Development of aging changes: self-accelerating and inhomogeneous
Résumé
Aging changes including age spots and atherosclerotic plaques develop in a manner of in-homogeneous and accelerated. For understanding this phenomenon, development of aging changes is analyzed by Misrepair mechanism, which is introduced in Misrepair-accumulation theory. I. Misrepair is a strategy of repair for increasing the surviving chance of an organism in situations of severe injuries; however a Misrepair alters the structure of a tissue, a cell or a molecule, which are the sub-structures of an organism. II. Alteration of the structure of a sub-structure by Misrepair also alters the spatial relationship between local sub-structures, and this change will lead to increased damage-sensitivity and reduced repair-efficiency of these sub-structures.
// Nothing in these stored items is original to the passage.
(* ===== verification/Paging.v ===== *)
(** * Demand paging is transparent

    The pages of an address space as its program sees them ([holds]), wherever they are kept: in a
    frame or in the backing file.  A page fault makes one page resident and changes no page; the
    clock of [ClearPage] stops if and only if a page can be evicted. *)

From S2P Require Import Prelude CInt MemManage Machine UnixFile VirtMem.
Import Machine.Machine UnixFile.UnixFile VirtMem.VirtMem.

Open Scope Z_scope.

Module Paging.
Section paging.
Context {M : Type} `{FrameAllocSpec M}.
Variable big_endian use_fifo : bool.
Implicit Types (s : Sys (M := M)) (sp : AddrSpace) (tab : list TranslationEntry) (e : TranslationEntry).

(** *** Where a page is *)
Definition page_bytes (k : nat) (bs : list Z) : list Z := take 128 (drop (128 * k) bs).
Definition frame s (f : Z) : list Z := page_bytes (Z.to_nat f) (mainMemory (mach s)).
Definition backing_bytes sp s : list Z := content (files s) (file (bs_file (backing sp))).
Definition piece sp s (i : nat) : list Z := page_bytes i (backing_bytes sp s).

Definition put_table sp tab s : Sys :=
  with_mach (with_tables (mach s) (<[pageTable sp := tab]> (tables (mach s)))) s.

(** The state of the paging data of [sp], whose page table is [tab]. *)
Record vm_ok sp s tab : Prop := {
  vo_tab : tables (mach s) !! pageTable sp = Some tab;
  vo_len : Z.of_nat (length tab) = numPages sp;
  vo_pages : 0 < numPages sp ∧ numPages sp * PageSize < 2 ^ 31;
  vo_clock : 0 ≤ clock_hand sp < numPages sp;
  vo_memory : length (mainMemory (mach s)) = Z.to_nat MemorySize;
  vo_frames : fa_wf (memmanage s) ∧ fa_total (memmanage s) = NumPhysPages;
  vo_entry i e : tab !! i = Some e → virtualPage e = Z.of_nat i ∧
    (valid e = true → 0 ≤ physicalPage e < NumPhysPages ∧ physicalPage e ∈ fa_used (memmanage s));
  vo_distinct i j ei ej : tab !! i = Some ei → tab !! j = Some ej → valid ei = true → valid ej = true →
    physicalPage ei = physicalPage ej → i = j;
  vo_clean i e : tab !! i = Some e → valid e = true → dirty e = false →
    piece sp s i = frame s (physicalPage e) }.

(** Page [i] was loaded and contains [c]. *)
Definition holds sp s tab (i : nat) (c : list Z) : Prop :=
  length c = 128%nat ∧ ∃ e, tab !! i = Some e ∧
    if valid e then frame s (physicalPage e) = c else 0 ≤ physicalPage e ∧ piece sp s i = c.

(** Frames of other address spaces. *)
Definition foreign s tab (q : Z) : Prop :=
  q ∈ fa_used (memmanage s) ∧ ∀ j ej, tab !! j = Some ej → valid ej = true → physicalPage ej ≠ q.

(** The machine apart from its memory and tables. *)
Definition cpu (m : Machine) :=
  (registers m, tlb m, Machine.pageTable m, pageTableSize m, singleStep m, runUntilTime m).

(** No file is made or deleted. *)
Definition same_files (u u' : Unix) : Prop :=
  names u' = names u ∧ ∀ fd, is_Some (inodes u !! fd) → is_Some (inodes u' !! fd).

(** What paging leaves alone, apart from the pages of [sp]. *)
Record quiet sp s tab s' : Prop := {
  qu_frames q : foreign s tab q → q ∈ fa_used (memmanage s') ∧ frame s' q = frame s q;
  qu_files fd : fd ≠ file (bs_file (backing sp)) → content (files s') fd = content (files s) fd;
  qu_names : same_files (files s) (files s');
  qu_tables t : t ≠ pageTable sp → tables (mach s') !! t = tables (mach s) !! t;
  qu_cpu : cpu (mach s') = cpu (mach s) }.

(** *** Pages of a byte sequence *)
Lemma page_bytes_write k bs i file :
  length bs = 128%nat →
  page_bytes i (write_at bs (128 * k) file) = if decide (i = k) then bs else
    if decide (128 * (i + 1) ≤ length file)%nat then page_bytes i file
    else page_bytes i (write_at bs (128 * k) file).
Proof.
  intros Hl. unfold page_bytes. case_decide as Hi; [subst|].
  - rewrite <- Hl at 1. apply read_write_at.
  - case_decide; [|done]. apply read_write_at_other; lia.
Qed.

Lemma page_bytes_full i bs : length (page_bytes i bs) = 128%nat → (128 * (i + 1) ≤ length bs)%nat.
Proof. unfold page_bytes. rewrite length_take, length_drop. lia. Qed.

Lemma page_bytes_blit k bs i (mem : list Z) :
  (length bs ≤ 128)%nat → (128 * (k + 1) ≤ length mem)%nat → i ≠ k →
  page_bytes i (blit mem (128 * k) bs) = page_bytes i mem.
Proof.
  intros Hl Hk Hi. unfold page_bytes. apply list_eq. intros j.
  destruct (decide (j < 128)%nat) as [Hj|Hj]; [|by rewrite !lookup_take_ge by lia].
  rewrite !lookup_take_lt, !lookup_drop, lookup_blit by lia. rewrite decide_False by lia. done.
Qed.

(** The frame that is filled: the new bytes, and behind them what was there. *)
Lemma page_bytes_blit_same k bs (mem : list Z) :
  (length bs ≤ 128)%nat → (128 * (k + 1) ≤ length mem)%nat →
  page_bytes k (blit mem (128 * k) bs) = bs ++ drop (length bs) (page_bytes k mem).
Proof.
  intros Hl Hk. unfold page_bytes. apply list_eq. intros j.
  destruct (decide (j < 128)%nat) as [Hj|Hj].
  - rewrite lookup_take_lt, lookup_drop, lookup_blit by lia. case_decide as Hc.
    + rewrite lookup_app_l by lia. f_equal. lia.
    + rewrite lookup_app_r, lookup_drop, lookup_take_lt, lookup_drop by lia. f_equal. lia.
  - rewrite lookup_take_ge by lia. symmetry. apply lookup_ge_None.
    rewrite length_app, length_drop, length_take, length_drop. lia.
Qed.

(** *** The page table *)
Lemma entry_ok sp s tab i e :
  tables (mach s) !! pageTable sp = Some tab → tab !! i = Some e →
  entry (pageTable sp) (Z.of_nat i) s = Ret e.
Proof. intros Et Ee. unfold entry. rewrite Et. apply rd_lookup; [lia|]. by rewrite Nat2Z.id. Qed.

Lemma modify_ok sp s tab i e f :
  tables (mach s) !! pageTable sp = Some tab → tab !! i = Some e →
  modify (pageTable sp) (Z.of_nat i) f s = Ret (put_table sp (<[i := f e]> tab) s).
Proof.
  intros Et Ee. unfold modify. rewrite (entry_ok sp s tab i e) by done. cbn [mbind outcome_bind].
  unfold set_entry. rewrite Et. rewrite wr_ok by (apply lookup_lt_Some in Ee; lia).
  cbn [mbind outcome_bind]. by rewrite Nat2Z.id.
Qed.

Lemma put_table_lookup sp s tab : tables (mach (put_table sp tab s)) !! pageTable sp = Some tab.
Proof. cbn. apply lookup_insert_eq. Qed.

Lemma put_table_twice sp s tab tab' : put_table sp tab' (put_table sp tab s) = put_table sp tab' s.
Proof. unfold put_table, with_mach, with_tables. cbn. by rewrite insert_insert_eq. Qed.

Lemma put_table_same sp s tab : tables (mach s) !! pageTable sp = Some tab → put_table sp tab s = s.
Proof.
  intros E. unfold put_table, with_mach, with_tables. rewrite insert_id by done. by destruct s as [[]].
Qed.

Lemma quiet_table sp s tab tab' : quiet sp s tab (put_table sp tab' s).
Proof. split; try done; [by intros q []|]. intros t Ht. cbn. by rewrite lookup_insert_ne. Qed.

Lemma quiet_paging_trans sp s tab s' tab' s'' :
  quiet sp s tab s' → (∀ q, foreign s tab q → foreign s' tab' q) → quiet sp s' tab' s'' → quiet sp s tab s''.
Proof.
  intros H1 Hf H2. split.
  - intros q Hq. destruct (qu_frames _ _ _ _ H1 q Hq) as [_ <-]. by apply H2, Hf.
  - intros fd Hfd. rewrite (qu_files _ _ _ _ H2) by done. by apply H1.
  - destruct (qu_names _ _ _ _ H1), (qu_names _ _ _ _ H2). split; [congruence|auto].
  - intros t Ht. rewrite (qu_tables _ _ _ _ H2) by done. by apply H1.
  - rewrite (qu_cpu _ _ _ _ H2). apply H1.
Qed.

(** Changes of an entry that leave the page where it is. *)
Definition same_page e e' : Prop :=
  virtualPage e' = virtualPage e ∧ physicalPage e' = physicalPage e ∧ valid e' = valid e ∧
  (valid e = true → dirty e = true → dirty e' = true).


Lemma vm_ok_same sp s tab tab' :
  vm_ok sp s tab → Forall2 same_page tab tab' → vm_ok sp (put_table sp tab' s) tab'.
Proof.
  intros Hok H2. assert (∀ i e', tab' !! i = Some e' → ∃ e, tab !! i = Some e ∧ same_page e e') as Hb.
  { intros i e' Ee. by apply (Forall2_lookup_r _ _ _ _ _ H2). }
  split; try apply Hok.
  - apply put_table_lookup.
  - rewrite <- (Forall2_length _ _ _ H2). apply Hok.
  - intros i e' Ee. destruct (Hb i e' Ee) as (e & E & -> & -> & -> & _). by apply (vo_entry _ _ _ Hok).
  - intros i j ei ej Ei Ej. destruct (Hb i ei Ei) as (e1 & E1 & _ & -> & -> & _).
    destruct (Hb j ej Ej) as (e2 & E2 & _ & -> & -> & _). by apply (vo_distinct _ _ _ Hok i j e1 e2).
  - intros i e' Ee Hv Hd. destruct (Hb i e' Ee) as (e & E & _ & Ep & Ev & Edi). rewrite Ep.
    apply (vo_clean _ _ _ Hok i e E); [congruence|]. destruct (dirty e); [|done].
    rewrite Edi in Hd by (done || congruence). done.
Qed.

Lemma holds_same sp s tab tab' i c :
  Forall2 same_page tab tab' → holds sp s tab i c → holds sp (put_table sp tab' s) tab' i c.
Proof.
  intros H2 (Hl & e & E & Hc). split; [done|].
  destruct (Forall2_lookup_l _ _ _ _ _ H2 E) as (e' & E' & _ & Ep & Ev & _). exists e'. split; [done|].
  by rewrite Ev, Ep.
Qed.

Lemma frame_bytes sp s tab f :
  vm_ok sp s tab → 0 ≤ f < NumPhysPages → memory_bytes (mach s) (f * PageSize) PageSize = Ret (frame s f) ∧
  length (frame s f) = 128%nat.
Proof.
  intros Hok Hf. pose proof (vo_memory _ _ _ Hok) as Hm. change (Z.to_nat MemorySize) with 512%nat in Hm.
  change NumPhysPages with 4 in Hf. change PageSize with 128. unfold memory_bytes, frame, page_bytes. split.
  - rewrite in_range_true by lia. change (Z.to_nat 128) with 128%nat. do 3 f_equal. lia.
  - rewrite length_take, length_drop. lia.
Qed.

Lemma page_address sp s tab i e :
  vm_ok sp s tab → tab !! i = Some e → s32 (virtualPage e * PageSize) = Z.of_nat (128 * i).
Proof.
  intros Hok E. destruct (vo_entry _ _ _ Hok i e E) as [-> _]. apply lookup_lt_Some in E.
  pose proof (vo_len _ _ _ Hok). pose proof (vo_pages _ _ _ Hok) as [_ Hp]. change PageSize with 128 in *.
  rewrite s32_small; [lia|]. unfold is_s32. lia.
Qed.

(** Writing page [i] to the backing file. *)
Lemma piece_write sp s i bs (s' : Sys) :
  length bs = 128%nat →
  files s' = WriteFile bs (file (bs_file (backing sp))) (Z.of_nat (128 * i)) (files s) →
  piece sp s' i = bs ∧ ∀ j, j ≠ i → length (piece sp s j) = 128%nat → piece sp s' j = piece sp s j.
Proof.
  intros Hl Ef. unfold piece, backing_bytes. rewrite Ef. unfold WriteFile.
  rewrite content_set, decide_True, Nat2Z.id by done. split.
  - rewrite page_bytes_write by done. by rewrite decide_True.
  - intros j Hj Hlen. rewrite page_bytes_write by done. rewrite decide_False by done.
    by rewrite decide_True by (by apply page_bytes_full).
Qed.

(** [PageOut] up to the allocator: the page is in the backing file. *)
Lemma PageOut_saves sp s tab i e :
  vm_ok sp s tab → tab !! i = Some e → valid e = true →
  ∃ s', (∃ mm', PageOut (backing sp) (pageTable sp) (Z.of_nat i) s = Ret (with_memmanage mm' s') ∧
           fa_wf mm' ∧ fa_total mm' = NumPhysPages ∧
           fa_used mm' = fa_used (memmanage s) ∖ {[physicalPage e]}) ∧
    mach s' = mach (put_table sp (<[i := set_valid false e]> tab) s) ∧
    piece sp s' i = frame s (physicalPage e) ∧
    (∀ j, j ≠ i → length (piece sp s j) = 128%nat → piece sp s' j = piece sp s j) ∧
    same_files (files s) (files s') ∧
    (∀ fd, fd ≠ file (bs_file (backing sp)) → content (files s') fd = content (files s) fd).
Proof.
  intros Hok E Hv. destruct (vo_entry _ _ _ Hok i e E) as [Evp Hp]. destruct (Hp Hv) as [Hr Hu].
  destruct (vo_frames _ _ _ Hok) as [Hwf Ht].
  destruct (fa_FreePage_spec (memmanage s) (physicalPage e) Hwf) as (mm' & Efree & Hwf' & Ht' & Hu'); [by rewrite Ht|].
  rewrite Ht in Ht'. destruct (frame_bytes sp s tab (physicalPage e) Hok Hr) as [Emem Hlen].
  pose proof (page_address _ _ _ _ _ Hok E) as Hpa.
  unfold PageOut. rewrite (modify_ok sp s tab i e) by (done || apply Hok). cbn [mbind outcome_bind].
  rewrite (entry_ok sp _ _ i (set_valid false e) (put_table_lookup sp s _))
    by (apply list_lookup_insert_eq; by eapply lookup_lt_Some).
  cbn [mbind outcome_bind dirty set_valid physicalPage virtualPage]. destruct (dirty e) eqn:Hd.
  - change (memory_bytes (mach (put_table sp (<[i:=set_valid false e]> tab) s)))
      with (memory_bytes (mach s)). rewrite Emem. cbn [mbind outcome_bind].
    unfold WriteAt, Lseek. rewrite Hpa, ASSERT_true by (apply Z.leb_le; lia). cbn [mbind outcome_bind].
    rewrite in_range_true by (rewrite Hlen; change PageSize with 128; lia). cbn [defined_if mbind outcome_bind].
    change (Z.to_nat PageSize) with 128%nat. rewrite take_ge by lia.
    cbn [memmanage with_files count_out put_table with_mach fst]. rewrite Efree. cbn [mbind outcome_bind].
    eexists. split; [by exists mm'|]. split; [done|].
    match goal with |- context [piece sp ?s' i] => destruct (piece_write sp s i _ s' Hlen eq_refl) as [H1 H2] end.
    split_and!; [exact H1|exact H2| |].
    { split; [done|]. intros fd Hfd. cbn. rewrite lookup_insert. by case_decide. }
    intros fd Hfd. cbn. unfold WriteFile.
    by rewrite content_set, decide_False.
  - cbn [mbind outcome_bind memmanage put_table with_mach]. rewrite Efree. cbn [mbind outcome_bind].
    eexists. split; [by exists mm'|]. split_and!; try done. by apply (vo_clean _ _ _ Hok).
Qed.
Lemma stub_runs m k p n :
  good m → regs_wf m → R m 0 = 0 → R m LoadReg ≠ 2 → 0 ≤ p < 2 ^ 31 - 16 → - 2 ^ 15 ≤ n < 2 ^ 15 →
  R m PCReg = p → R m NextPCReg = p + 4 →
  text p = Some (ADDIU 2 0 n) → text (p + 4) = Some SYSCALL → text (p + 8) = Some (JR 31) →
  ∃ ms, good ms ∧ regs_wf ms ∧ R ms 2 = n ∧ (∀ r, 0 < r < NumGPRegs → r ≠ 2 → R ms r = settled m r) ∧
    R ms LoadReg = 0 ∧ R ms PCReg = p + 4 ∧ R ms NextPCReg = p + 8 ∧
    steps 2 m k = ('(c, m', k') ← handler SyscallException ms (setStatus SystemMode k);
      match c with Resume => Ret (Resume, m', setStatus UserMode k') | _ => Ret (c, m', k') end) ∧
    ∀ m' k', handler SyscallException ms (setStatus SystemMode k) = Ret (Resume, m', k') →
      good m' → regs_wf m' → R m' LoadReg = 0 → R m' PCReg = p + 8 → R m' NextPCReg = p + 8 →
      ∃ m4, steps 4 m k = Ret (Resume, m4, setStatus UserMode k') ∧ good m4 ∧ regs_wf m4 ∧
        (∀ r, 0 < r < NumGPRegs → R m4 r = R m' r) ∧ R m4 LoadReg = 0 ∧ R m4 PCReg = R m' 31 ∧ R m4 NextPCReg = R m' 31.
Proof.
  intros Hg Hw H0 Hl Hp Hn Hpc Hnpc T1 T2 T3.
  destruct (run_ADDIU m k n) as (m1 & E1 & G1 & W1 & Z1 & V1 & O1 & L1 & P1 & N1); try done; [by rewrite Hpc|].
  rewrite Hnpc in P1, N1. rewrite (s32_small (p + 4 + 4)) in N1 by (unfold is_s32; lia).
  destruct (run_SYSCALL m1 k G1 W1) as (ms & Gs & Ws & Zs & Os & Ls & Ps & Ns & E2); [by rewrite P1|].
  assert (∀ r, 0 < r < NumGPRegs → settled m1 r = R m1 r) as Hset
    by (intros r Hr; unfold settled; rewrite L1; by rewrite eqb_false by lia).
  exists ms. split; [done|]. split; [done|]. split; [rewrite Os, Hset by regs; done|].
  split; [intros r Hr Hne; rewrite Os, Hset by done; by apply O1|]. split; [done|]. split; [by rewrite Ps, P1|].
  split; [rewrite Ns, N1; lia|].
  split.
  { unfold steps. rewrite E1. cbn [mbind outcome_bind]. rewrite E2.
    destruct (handler SyscallException ms (setStatus SystemMode k)) as [[[c m'] k']| | |]; try done. by destruct c. }
  intros m' k' Eh G' W' L' P' N'. rewrite Eh in E2. cbn [mbind outcome_bind] in E2.
  destruct (run_JR m' (setStatus UserMode k') G' W' L') as (m3 & E3 & G3 & W3 & Z3 & O3 & L3 & P3 & N3); [by rewrite P'|].
  destruct (run_JR m3 (setStatus UserMode k') G3 W3 L3) as (m4 & E4 & G4 & W4 & _ & O4 & L4 & P4 & N4); [by rewrite P3, N'|].
  exists m4. split.
  { unfold steps. rewrite E1. cbn [mbind outcome_bind]. rewrite E2. cbn [mbind outcome_bind]. rewrite E3.
    cbn [mbind outcome_bind]. rewrite E4. done. }
  split; [done|]. split; [done|]. split; [intros r Hr; rewrite O4, O3 by done; done|]. split; [done|].
  split; [by rewrite P4, N3|]. rewrite N4. apply O3. regs.
Qed.
End stub.
(** ** A program that calls Exec

    The threads of the examples: only the running thread has the processor; the others are made, wait in the
    ready list, and are entered in a [Table] as pointers, here their number plus one.  [Join] would need
    another thread to run. *)
Record Threads := mkThreads {
  space : option AddrSpace; exit_status : Z; made : list AddrSpace; ready : list nat; table : Table.Table }.
#[global] Instance demo_threads : ThreadOps Threads (Sys (M := MemoryManager.MemoryManager BitMap.BitMap)) := {
  th_space := space;
  th_set_space sp t := mkThreads (Some sp) (exit_status t) (made t) (ready t) (table t);
  th_new sp t := (mkThreads (space t) (exit_status t) (made t ++ [sp]) (ready t) (table t), length (made t));
  th_Fork n s t := Ret (s, mkThreads (space t) (exit_status t) (made t) (ready t ++ [n]) (table t));
  th_Join n s t := Undefined;
  th_getExitStatus := exit_status;
  th_setExitStatus v t := mkThreads (space t) v (made t) (ready t) (table t);
  th_Alloc n s t :=
    o ← Table.Alloc 0 (Z.of_nat n + 1) (table t);
    match o with
    | Some (tb, i) => Ret (s, mkThreads (space t) (exit_status t) (made t) (ready t) tb, i)
    | None => Undefined
    end;
  th_Get i t := p ← Table.Get i (table t); Ret (Z.to_nat (p - 1)) }.

#[global] Instance demo_thread_laws : ThreadLaws Threads (Sys (M := MemoryManager.MemoryManager BitMap.BitMap)).
Proof.
  split; try done.
  - intros n s t t' i E. apply bind_Ret_inv in E as ([[tb j]|] & _ & E); [|done]. by injection E as <- _.
  - by intros n s t t' [= <-].
Qed.

(** [threadlist] of system.cc, in cleared memory. *)
Definition MAX_PROGS : nat := 1023.
Definition threadlist : Table.Table := Table.Table_new (replicate MAX_PROGS 0).

Lemma respaced_table t t' : rtc (respaced (M := MemoryManager.MemoryManager BitMap.BitMap)) t t' → table t' = table t.
Proof. induction 1 as [|t1 t2 t3 [sp ->] _ IH]; [done|]. by rewrite IH. Qed.

(** As long as an entry is left a thread can be forked; behind the last one none can. *)
Lemma table_may_fork t :
  Table.table_ok (table t) → Table.last_element (table t) < Table.max_elements (table t) →
  Table.max_elements (table t) < 2 ^ 31 → may_fork (M := MemoryManager.MemoryManager BitMap.BitMap) t.
Proof.
  intros Hok Hlt Hmax s t1 sp2 Hr. pose proof (respaced_table _ _ Hr) as Et. rewrite <- Et in *.
  exists (Table.last_element (table t1) + 1). eexists. split.
  - unfold forked. cbn. eexists. split; [|reflexivity]. by rewrite (Table.Alloc_Ret 0 _ _ Hok Hlt).
  - pose proof (Table.tb_last _ Hok). unfold is_s32. lia.
Qed.

Lemma table_used_up t :
  Table.table_ok (table t) → Table.last_element (table t) = Table.max_elements (table t) →
  0 < Table.max_elements (table t) → used_up (M := MemoryManager.MemoryManager BitMap.BitMap) t.
Proof.
  intros Hok Hl Hmax s t1 sp2 Hr. pose proof (respaced_table _ _ Hr) as Et. rewrite <- Et in *.
  cbn. by rewrite (Table.Alloc_runs_off 0 _ _ Hok Hl Hmax).
Qed.
(* ===== verification/Syscall.v ===== *)
(** * A system call, from the stub to the caller

    The stubs of test/start.cc run in the memory of a process, whose pages may not be there: the instructions of
    the stub are fetched with the real handler of exception.cc, their page faults included, and the call is the
    Exec of exception.cc. *)

From S2P Require Import Prelude CInt BitMap MemManage Machine Mips Registers UnixFile VirtMem Paging FlatMemory Exception Trap.
From S2P Require Import Stubs Process.
From stdpp Require Import strings.
Import Machine.Machine Mips.Mips Registers.Registers UnixFile.UnixFile VirtMem.VirtMem Paging.Paging FlatMemory.FlatMemory
  Exception.Exception Trap.Trap Stubs.Stubs Process.Process.

Open Scope Z_scope.

Module Syscall.

Section syscall.
Context {M : Type} `{FrameAllocSpec M}.
Context {T : Type} `{!ThreadOps T (Sys (M := M))} `{!ThreadLaws T (Sys (M := M))}.
Variable big_endian use_fifo : bool.
Variables (fuel : nat) (junk : list Z) (clock0 : Z).
Implicit Types (s : Sys (M := M)) (sp : AddrSpace) (tab : list TranslationEntry) (k : K (M := M) (T := T)).

Local Abbreviation handler := (ExceptionHandler big_endian use_fifo fuel junk clock0).
Local Abbreviation process := (process big_endian fuel junk).
Local Abbreviation trapped := (trapped big_endian fuel junk).
Local Abbreviation steps depth := (steps big_endian setStatus (handler depth)).
Local Abbreviation fetched depth := (fetched big_endian setStatus (handler depth)).

(** The processor comes from one state to the other in at most [n] rounds. *)
Definition runs (depth n : nat) m k m' k' : Prop :=
  ∃ i, (i ≤ n)%nat ∧ ∀ j, steps depth (i + j) m k = steps depth j m' k'.

Lemma runs_refl depth m k : runs depth 0 m k m k.
Proof. by exists 0%nat. Qed.
#[export] Instance ArrayStack_spec : StackSpec T ArrayStack.
Proof.
  refine {| stack_rep := array_rep |}.
  - intros s sz its [Hw [-> ->]]. cbn. unfold ArrayStack_Full. rewrite array_items_length by done.
    destruct (Z.eqb_spec (top s) (size s)); [rewrite bool_decide_eq_true_2|rewrite bool_decide_eq_false_2]; congruence.
  - intros s sz its [Hw [-> ->]]. cbn. unfold ArrayStack_Empty. pose proof (array_items_length s Hw) as Hl.
    destruct (Z.eqb_spec (top s) 0) as [E|E].
    + rewrite bool_decide_eq_true_2; [done|]. apply nil_length_inv. lia.
    + rewrite bool_decide_eq_false_2; [done|]. intros En. rewrite En in Hl. cbn in Hl. lia.
  - apply ArrayStack_Push_ok.
  - intros s sz its v _ Hf. cbn in *. unfold ArrayStack_Push. by rewrite Hf.
  - apply ArrayStack_Pop_ok.
  - intros s sz [Hw [-> Hi]]. cbn. pose proof (array_items_length s Hw) as Hl. rewrite <- Hi in Hl. cbn in Hl.
    unfold ArrayStack_Pop, ArrayStack_Empty. by rewrite <- Hl.
Defined.

Lemma ArrayStack_new_ok sz junk : 1 ≤ sz → sz ≤ Z.of_nat (length junk) →
  ∃ s, ArrayStack_new sz junk = Ret s ∧ array_rep s (Some sz) [].
Proof.
  intros Hs Hj. unfold ArrayStack_new. rewrite (proj2 (Z.leb_le _ _)) by done. eexists. split; [done|].
  split; [split; cbn; [lia|]|done]. rewrite length_take. lia.
Qed.
End array.
Arguments ArrayStack : clear implicits.

(** *** list.cc *)
Record ListElement := mkElement { next : option nat; item : Z }.
Abbreviation Heap := (gmap nat ListElement).
Record List := mkList { first : option nat; last : option nat }.

Definition List_new : List := mkList None None.
Definition List_Empty (l : List) : bool := bool_decide (first l = None).

(** A pointer that is NULL or dangling cannot be followed. *)
Definition deref (h : Heap) (p : option nat) : outcome ListElement :=
  match p with
  | Some a => match h !! a with Some e => Ret e | None => Undefined end
  | None => Undefined
  end.

Definition Prepend (value : Z) (hl : Heap * List) : Heap * List :=
  let '(h, l) := hl in
  let a := fresh (dom h) in
  if List_Empty l then (<[a := mkElement None value]> h, mkList (Some a) (Some a))
  else (<[a := mkElement (first l) value]> h, mkList (Some a) (last l)).
(* ===== verification/Coff2noff.v ===== *)
(** * code/bin/coff2noff.c, coff.h: from the linker's object files to Nachos executables

    The program reads the COFF headers, copies the text and the data into the NOFF file, and writes the
    NOFF header, in the byte order of the host.  Structures are laid out as on the 32-bit host of the Makefile
    (a [long] has four bytes); only the fields that the program looks at are kept.  UNIX is [UnixFile]: a read gives
    what is left of the file, a write succeeds.  [exit] is a result; what [noffH] holds before it
    is set is a parameter. *)

From S2P Require Import Prelude CInt Machine UnixFile MemManage VirtMem Paging.
From stdpp Require Import strings.
Import UnixFile.UnixFile VirtMem.VirtMem Paging.Paging.

Open Scope Z_scope.

Module Coff2noff.

(** *** coff.h *)
Definition MIPSELMAGIC : Z := 0x0162.
Definition OMAGIC : Z := 263.

Record filehdr := mkFilehdr { f_magic : Z; f_nscns : Z }.
Definition sizeof_filehdr : Z := 20.
Record aouthdr := mkAouthdr { magic : Z }.
Definition sizeof_aouthdr : Z := 56.
Record scnhdr := mkScnhdr { s_name : list Z; s_paddr : Z; s_size : Z; s_scnptr : Z }.
Definition sizeof_scnhdr : nat := 40.

(** The descriptors of the two files with their positions; [open] gave -1 where [fdOut] is [None]. *)
Record Io := mkIo { unix : Unix; fdIn : nat; posIn : Z; fdOut : option nat; posOut : Z; noffFileName : option string }.

Section host.
(** [HOST_IS_BIG_ENDIAN] *)
Variable big_endian : bool.

(** The two routines are those of machine.cc. *)
Definition WordToHost (word : Z) : Z := Machine.Machine.WordToHost big_endian word.
Definition ShortToHost (shortword : Z) : Z := Machine.Machine.ShortToHost big_endian shortword.

Definition s16 (z : Z) : Z := (z + 2 ^ 15) mod 2 ^ 16 - 2 ^ 15.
As a result, Misrepairs have a tendency to occur to the sub-structure and its neighbor sub-structures where an old Misrepair has taken place. In return, new Misrepairs will increase again the damage-sensitivity of these sub-structures and the surrounding sub-structures. The frequency of Misrepairs to these sub-structures is increased and the range of affected sub-structures is enlarged after each time of Misrepair in a vicious circle. Thus, accumulation of Misrepairs is focalized and self-accelerating. III. Focalized accumulation of Misrepairs leads to formation and growing of a " spot " or " plaque " in a tissue. Growing of a spot is self-accelerating, and old spots grow faster than new ones. New spots prefer to develop close to old ones, resulting in an in-homogenous distribution of spots. In conclusion, the in-homogeneous development of aging changes is a result of self-accelerating and focalized accumulation of Misrepairs; thus the process of aging is self-accelerating.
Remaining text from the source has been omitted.